33 thoughts on “I Took a Picture of your Name

  1. A love poem! YUCK! Mussy Mussy! I can’t look! I want to look so I can snicker. I can’t look! I’ll peek between my fingers. Oh yuck! So much worse than I thought. How could you, Jane? How could you inflict this on me? You must be a girl. I’m heartbroken now. Girls are immature about these things, you know. Immature! Emotional and immature.

    Liked by 1 person

    1. Piss off, Paul. I’ll have you know I haven’t been a girl for ages. I tried it for a few months when I was about 15, and I didn’t like it. I tried wearing lipstick but it ruined the delicate flavour of liver, and boys looked up my skirt and passed out at the sight of my enormous man-bits when I climbed trees.

      Anyway, I bet you were a girl back in the day.

      Liked by 1 person

        1. We know all about it. the only reason we get involved with you lot is so we can laugh at you behind your back while we’re waiting for next week’s gossip magazines to appear on the shelves. If they were published daily we wouldn’t need you.

          Liked by 1 person

            1. I see it all now. I’ve been dancing out of time with the enemy. I know how you make the money to do that, too. I’m showing a great deal of restraint here. I’m simply going to say it’s disgusting. Totally lacking in any kind of ethical or moral compassion. Cold. Heartless. Inhuman.

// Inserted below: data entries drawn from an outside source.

(* ===== verification/ErrorSpec.v ===== *)
(** * Failures of a pass

    What a reconcile of an installation does after a read or a write of the
    cluster has failed: it deletes nothing more, and it asks to be run again. *)

From S2P Require Import Prelude GoLib K8s Api Resolve Labels Builder Service Render Webhook.
From S2P Require Import Metrics Program Managed YanetController Reconciler Reconcile Instances SafetySpec.
#[local] Open Scope Z_scope.

(** A call that failed for another reason than the ones the source expects: an
    object that does not exist where it is looked up, and a conflict that is
    retried.  Status updates and deletions are not counted. *)
Definition failed (ev : event) : bool :=
  match ev with
  | Ev GetConfig (Err e) | Ev (GetConfigMap _ _) (Err e) | Ev (UpdateYanet _) (Err e) => negb (IsNotFound e)
  | Ev (GetDeployment _ _) (Err e) => negb (IsNotFound e) && negb (IsConflict e)
  | Ev (UpdateDeployment _ _) (Err e) => negb (IsConflict e)
  | Ev ListYanets (Err _) | Ev (ListNodes _) (Err _) | Ev (ListDeployments _) (Err _) | Ev (ListReplicaSets _) (Err _)
  | Ev (ListConfigMaps _ _) (Err _) | Ev (ListPods _ _) (Err _) => true
  | Ev (CreateDeployment _) (Err _) | Ev (CreateConfigMap _) (Err _) | Ev (UpdateConfigMap _) (Err _) => true
  | _ => false
  end.

Definition is_delete (c : call) : bool :=
  match c with DeleteDeployment _ | DeleteConfigMap _ | DeleteService _ => true | _ => false end.

(** [ctrl.Result] and error that make the manager run the reconcile again. *)
Definition retries (o : outcome) : Prop := 0 < o.1 ∨ o.2 ≠ None.

Definition clean (h : trace) : Prop := Forall (λ ev, failed ev = false) h.

(** Deletions only in a clean history. *)
Definition blocks (h : trace) (c : call) : Prop := is_delete c = true → clean h.

Lemma clean_snoc h ev : clean (h ++ [ev]) ↔ clean h ∧ failed ev = false.
Proof. unfold clean. rewrite Forall_app, Forall_singleton. done. Qed.

(** ** Calls that cannot fail in this sense *)
Definition quiet (c : call) : Prop := ∀ a, failed (Ev c a) = false.

Lemma quiet_run {A} (p : prog A) t r : respects (λ _ c, quiet c) p → run p t r → clean t.
Proof.
  intros Hp Hr. destruct (wp_sound _ _ _ _ _ (Hp []) Hr) as [Hq _]. apply Forall_forall. intros [c a] He.
  apply list_elem_of_split in He as (t1 & t2 & ->). apply (Hq t1 (Ev c a) t2 eq_refl).
Qed.

Lemma wp_quiet {A} (p : prog A) h :
  respects (λ _ c, quiet c) p → clean h → wp blocks p h (λ _ h', clean h').
Proof.
  intros Hp Hh t r Hr. pose proof (quiet_run p t r Hp Hr) as Ht. split; [|by apply Forall_app].
  intros t1 e t2 -> _. apply Forall_app. split; [done|]. by apply Forall_app in Ht as [? _].
Qed.

(** Programs without deletions: nothing to show for their calls. *)
Definition gentle (_ : trace) (c : call) : Prop := is_delete c = false.

Lemma wp_gentle {A} (p : prog A) h (ok : A → Prop) :
  respects gentle p → (∀ t r, run p t r → ok r → clean t) → wp blocks p h (λ r h', ok r → clean h → clean h').
Proof.
  intros Hg Hok t r Hr. split.
  - destruct (Hg h t r Hr) as [Hc _]. intros t1 e t2 -> Hd. specialize (Hc t1 e t2 eq_refl).
    unfold gentle in Hc. congruence.
  - intros Hr' Hh. apply Forall_app. split; [done|by eapply Hok].
Qed.

Lemma wp_gentle_any {A} (p : prog A) h : respects gentle p → wp blocks p h (λ _ _, True).
Proof. intros Hg. eapply wp_mono; [apply (wp_gentle p h (λ _, False) Hg); done|done]. Qed.

Ltac calm := safe ltac:(first [done | intros [?|?]; done | intros ?; done]).

Section failures.
Context `{MetaLib, ClientUtil, PatchLib, QuantityLib, K8sValidation, MapOrder}.

Notation quietly p := (respects (λ _ c, quiet c) p).

Lemma updateStatus_quiet y mutate : (∀ f, quietly (mutate f)) → quietly (updateStatus y mutate).
Proof. intros Hm. unfold updateStatus, update_status_attempt. calm. Qed.
Lemma degrade_quiet reason message f : quietly (degrade reason message f).
Proof. unfold degrade. calm. Qed.
Lemma record_event_quiet reason : quietly (record_event reason).
Proof. unfold record_event. calm. Qed.
Lemma prune_deployment_quiet y desired autoSync st d : quietly (prune_deployment_step y desired autoSync st d).
Proof. unfold prune_deployment_step. calm. Qed.
Lemma prune_config_map_quiet y desired autoSync referenced pending st c :
  quietly (prune_config_map_step y desired autoSync referenced pending st c).
Proof. unfold prune_config_map_step. calm. Qed.
#[local] Hint Resolve updateStatus_quiet degrade_quiet record_event_quiet prune_deployment_quiet prune_config_map_quiet
  foldPE_respects : safety.

(** ** Applying *)

(** The error of a retried closure: a conflict it passes on is one of the
    server's. *)
Lemma IsConflict_wrapped format a b e : IsConflict (Errorf format [AStr a; AStr b; AErr e]) = IsConflict e.
Proof. unfold IsConflict. simpl. by destruct (err_reason e). Qed.
Lemma metrics_count_changes_witness :
  let x := exec Fake.server orphaned (Reconcile "yanet" "w") in
  total (increments yanetDeploymentsCreatedTotal ["w-1b16b1df-controlplane-numa0"; "yanet"]) x.1.2 = 1
  ∧ total (increments yanetOrphansPruned ["w"; "yanet"]) x.1.2 = 1
  ∧ total (increments yanetReconcileTotal ["w"; "yanet"; "success"]) x.1.2 = 1.
Proof.
  intros x.
  destruct (metrics_count_changes "yanet" "w" x.1.2 x.2 (Fake.small_yanet true None)) as (_ & Hc & _ & _ & _ & Hp & Hr).
  - exact (exec_run _ _ _).
  - vm_compute. reflexivity.
  - rewrite Hc, Hp, Hr. vm_compute. done.
Defined.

A heinous crime against socie….

              Cut me in on it, will ya?

              Liked by 1 person

    1. I wrote the poem around those two lines – the title and ‘on the gravestone of my heart’ I added the word peaceful because I didn’t want to give the wrong impression; some time ago I wrote a poem about dying (in the mood of Christina Rosetti’s Remember) and several readers thought I was considering suicide.

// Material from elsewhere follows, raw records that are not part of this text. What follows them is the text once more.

Lemma exclusive_nodes_empty deployments y other st nodes :
  (foldl (exclusive_step deployments y other) st nodes).1 = [] →
  st.1 = [] ∧ ∀ node, node ∈ nodes → claims deployments other node = true →
    current_wins deployments y other node = true ∧ om_DeletionTimestamp (y_Meta other) = None.
Proof.
  revert st. induction nodes as [|n nodes IH]; intros st; simpl; [intros ->; split; [done|set_solver]|].
  intros (H1 & H2)%IH. apply exclusive_step_empty in H1 as [H1 H3]. split; [done|].
  intros node [->|Hin]%elem_of_cons; auto.
Qed.

Lemma exclusive_conflicts_empty y nodes installations deployments other node :
  (exclusive_conflicts y nodes installations deployments).1 = [] →
  other ∈ installations → same_key other y = false → node ∈ nodes → claims deployments other node = true →
  current_wins deployments y other node = true ∧ om_DeletionTimestamp (y_Meta other) = None.
Proof.
  intros Hc Ho Hk Hn Hcl. unfold exclusive_conflicts in Hc. revert Hc. generalize (([], ∅) : list string * gset string).
  assert (Hmono : ∀ l st, (foldl (λ st other, if same_key other y then st
      else foldl (exclusive_step deployments y other) st nodes) st l).1 = [] → st.1 = []).
  { induction l as [|o l IH]; intros st; simpl; [done|]. intros E%IH.
    destruct (same_key o y); [done|]. by apply exclusive_nodes_empty in E as [? _]. }
  induction installations as [|o l IH]; intros st Hc; [set_solver|]. simpl in Hc.
  apply elem_of_cons in Ho as [->|Ho]; [|by eapply IH].
  rewrite Hk in Hc. apply Hmono, exclusive_nodes_empty in Hc as [_ Hc]. by apply Hc.
Qed.

(** Nobody else has a better claim: no conflict. *)
Lemma exclusive_conflicts_none y node installations deployments :
  (∀ other, other ∈ installations → same_key other y = false → claims deployments other node = true →
     current_wins deployments y other node = true ∧ om_DeletionTimestamp (y_Meta other) = None) →
  (exclusive_conflicts y [node] installations deployments).1 = [].
Proof.
  unfold exclusive_conflicts. generalize (∅ : gset string) as cleanup.
  induction installations as [|o l IH]; intros cleanup Hwin; simpl; [done|].
  assert (Hrest : ∀ other, other ∈ l → same_key other y = false → claims deployments other node = true →
    current_wins deployments y other node = true ∧ om_DeletionTimestamp (y_Meta other) = None) by set_solver.
  destruct (same_key o y) eqn:Hk; [by apply IH|]. unfold exclusive_step.
  destruct (claims deployments o node) eqn:Hc; simpl; [|by apply IH].
  destruct (Hwin o ltac:(set_solver) Hk Hc) as [-> ->]. by apply IH.
Qed.

(** The cleanup list is exactly the nodes with own workloads that somebody else wins. *)
Definition lost (deployments : list Deployment) (y other : Yanet) (node : Node) : Prop :=
  claims deployments other node = true ∧ has_workload deployments y (n_Name node) = true
  ∧ current_wins deployments y other node = false.

Lemma exclusive_step_cleanup deployments y other st node x :
  x ∈ (exclusive_step deployments y other st node).2 ↔ x ∈ st.2 ∨ lost deployments y other node ∧ n_Name node = x.
Proof.
  destruct st as [conflicts cleanup]. unfold exclusive_step, lost.
  destruct (claims deployments other node), (current_wins deployments y other node),
    (bool_decide (om_DeletionTimestamp (y_Meta other) = None)), (has_workload deployments y (n_Name node));
    simpl; set_solver.
Qed.

Lemma exclusive_nodes_cleanup deployments y other st nodes x :
  x ∈ (foldl (exclusive_step deployments y other) st nodes).2
  ↔ x ∈ st.2 ∨ ∃ node, node ∈ nodes ∧ lost deployments y other node ∧ n_Name node = x.
Proof.
  revert st. induction nodes as [|n nodes IH]; intros st; cbn [foldl]; [set_solver|].
  rewrite IH, exclusive_step_cleanup. setoid_rewrite elem_of_cons. naive_solver.
Qed.

Lemma exclusive_conflicts_cleanup y nodes installations deployments x :
  x ∈ (exclusive_conflicts y nodes installations deployments).2
  ↔ ∃ other node, other ∈ installations ∧ same_key other y = false ∧ node ∈ nodes
      ∧ lost deployments y other node ∧ n_Name node = x.
Proof.
  unfold exclusive_conflicts.
  cut (∀ st, x ∈ (foldl (λ st other, if same_key other y then st else foldl (exclusive_step deployments y other) st nodes)
           st installations).2 ↔ x ∈ st.2 ∨ ∃ other node, other ∈ installations ∧ same_key other y = false ∧ node ∈ nodes
      ∧ lost deployments y other node ∧ n_Name node = x).
  { intros Hc. rewrite Hc. simpl. set_solver. }
  induction installations as [|o l IH]; intros st; cbn [foldl]; [set_solver|].
  rewrite IH. setoid_rewrite elem_of_cons. destruct (same_key o y) eqn:Hk; [naive_solver congruence|].
  rewrite exclusive_nodes_cleanup. naive_solver.
Qed.

(** Losing a node is a conflict, and workloads on it are to be removed. *)
Lemma lost_node y winner node nodes installations deployments :
  winner ∈ installations → same_key winner y = false → node ∈ nodes → claims deployments winner node = true →
  current_wins deployments y winner node = false →
  (exclusive_conflicts y nodes installations deployments).1 ≠ []
  ∧ (has_workload deployments y (n_Name node) = true →
     n_Name node ∈ (exclusive_conflicts y nodes installations deployments).2).
Proof.
  intros Hw Hk Hn Hc Hlost. split.
  - intros E. destruct (exclusive_conflicts_empty _ _ _ _ winner node E) as [Hwin _]; [done..|congruence].
  - intros Hload. apply exclusive_conflicts_cleanup. by exists winner, node.
Qed.
End exclusive.

(** C12: one node belongs to at most one installation: two different installations
    that both claim a node cannot both pass the exclusivity check against the same
    view of the cluster, and none passes while an installation that claims one of
    its nodes is still being deleted. *)
Theorem nodes_are_exclusive `{MetaLib} a b nodesA nodesB installations deployments node :
  a ∈ installations → b ∈ installations → same_key a b = false →
  node ∈ nodesA → node ∈ nodesB → claims deployments a node = true → claims deployments b node = true →
  (exclusive_conflicts a nodesA installations deployments).1 = [] →
  om_DeletionTimestamp (y_Meta b) = None
  ∧ (exclusive_conflicts b nodesB installations deployments).1 ≠ [].
Proof.
  intros Ha Hb Hk HnA HnB HcA HcB Hpass.
  assert (Hk' : same_key b a = false) by (by rewrite same_key_sym).
  destruct (exclusive_conflicts_empty a nodesA installations deployments b node) as [Hwin Hdel]; try done.
  split; [done|]. intros Hpass'.
  destruct (exclusive_conflicts_empty b nodesB installations deployments a node) as [Hwin' _]; try done.
  apply current_wins_asym in Hwin. congruence.
Qed.

Import Concrete.

Lemma nodes_are_exclusive_witness :
  om_DeletionTimestamp (y_Meta Fake.newcomer) = None
  ∧ (exclusive_conflicts Fake.newcomer [Fake.node] [Fake.yanet; Fake.newcomer] []).1 ≠ [].
Proof.
  apply (nodes_are_exclusive Fake.yanet Fake.newcomer [Fake.node] [Fake.node] [Fake.yanet; Fake.newcomer] [] Fake.node).
  - set_solver.
  - set_solver.
  - vm_compute. reflexivity.
  - set_solver.
  - set_solver.
  - vm_compute. reflexivity.
  - vm_compute. reflexivity.
  - vm_compute. reflexivity.
Defined.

      Once or twice a year I air my little love story, which preceded my two marriages and was the only significant romance in my life. It took all my strength to turn him way, and II still wait for his return – although he wouldn’t know where to find me – but if he showed up I’d turn him away. Dreams outshine day-to-day reality.

      Liked by 1 person

      1. Curious how many great artists have an unrequited love story or two. Henry Miller was notable for that, he had several.

        I say go for it! Exploit it to the hilt. Artists need to be shameless in turning their lives into something beautiful and meaningful.

        Liked by 1 person

        1. Unrequited? Nah, I dumped him – had to 🙂

          These days I’m careful how often I take the memories out and polish them – there’s a slight risk of them getting worn away by time 🙂

          Like

    1. Pool is played in a lot of pubs, but I expect you’re right – back in the late ’60s it was probably bar billiards. I don’t know the difference. To me it was just a load of men banging at their balls 🙂

      Liked by 1 person

        1. Haha. I misread the word literal. Thought you wrote ‘liberal’. It left me flummoxed for a minute 🙂 I don’t know why it started me singing:

          The people’s flag is deepest red,
          It shrouded oft our martyred dead… et al

          Liked by 1 person

  2. This feels so naturally like the way an impactful memory works and worms it’s way into the mind, and silenced heart. The connection to a name and then the stepwise incremental layering. 💜

    Liked by 1 person

  3. Hi Jane I’m a bit late finding this one, I enjoyed the picture you painted with your words, and a bit of a sad twist at the end, or was it satire….. And Jane I’ve nominated you for a Song/Lyric Challenge, no pressure it’s up to you. A link coming your way…. From reading a few of your comments lately, maybe a bit tied up anyhow… xxxx

    Liked by 1 person

    1. Thank you Ivor. The ending wasn’t meant to be sad. Once I believed I would have a partner for life; one who’d be my best friend and confidante, but I made the wrong choices. I have my family, my friends, and my memories of a love that was pure and unsullied.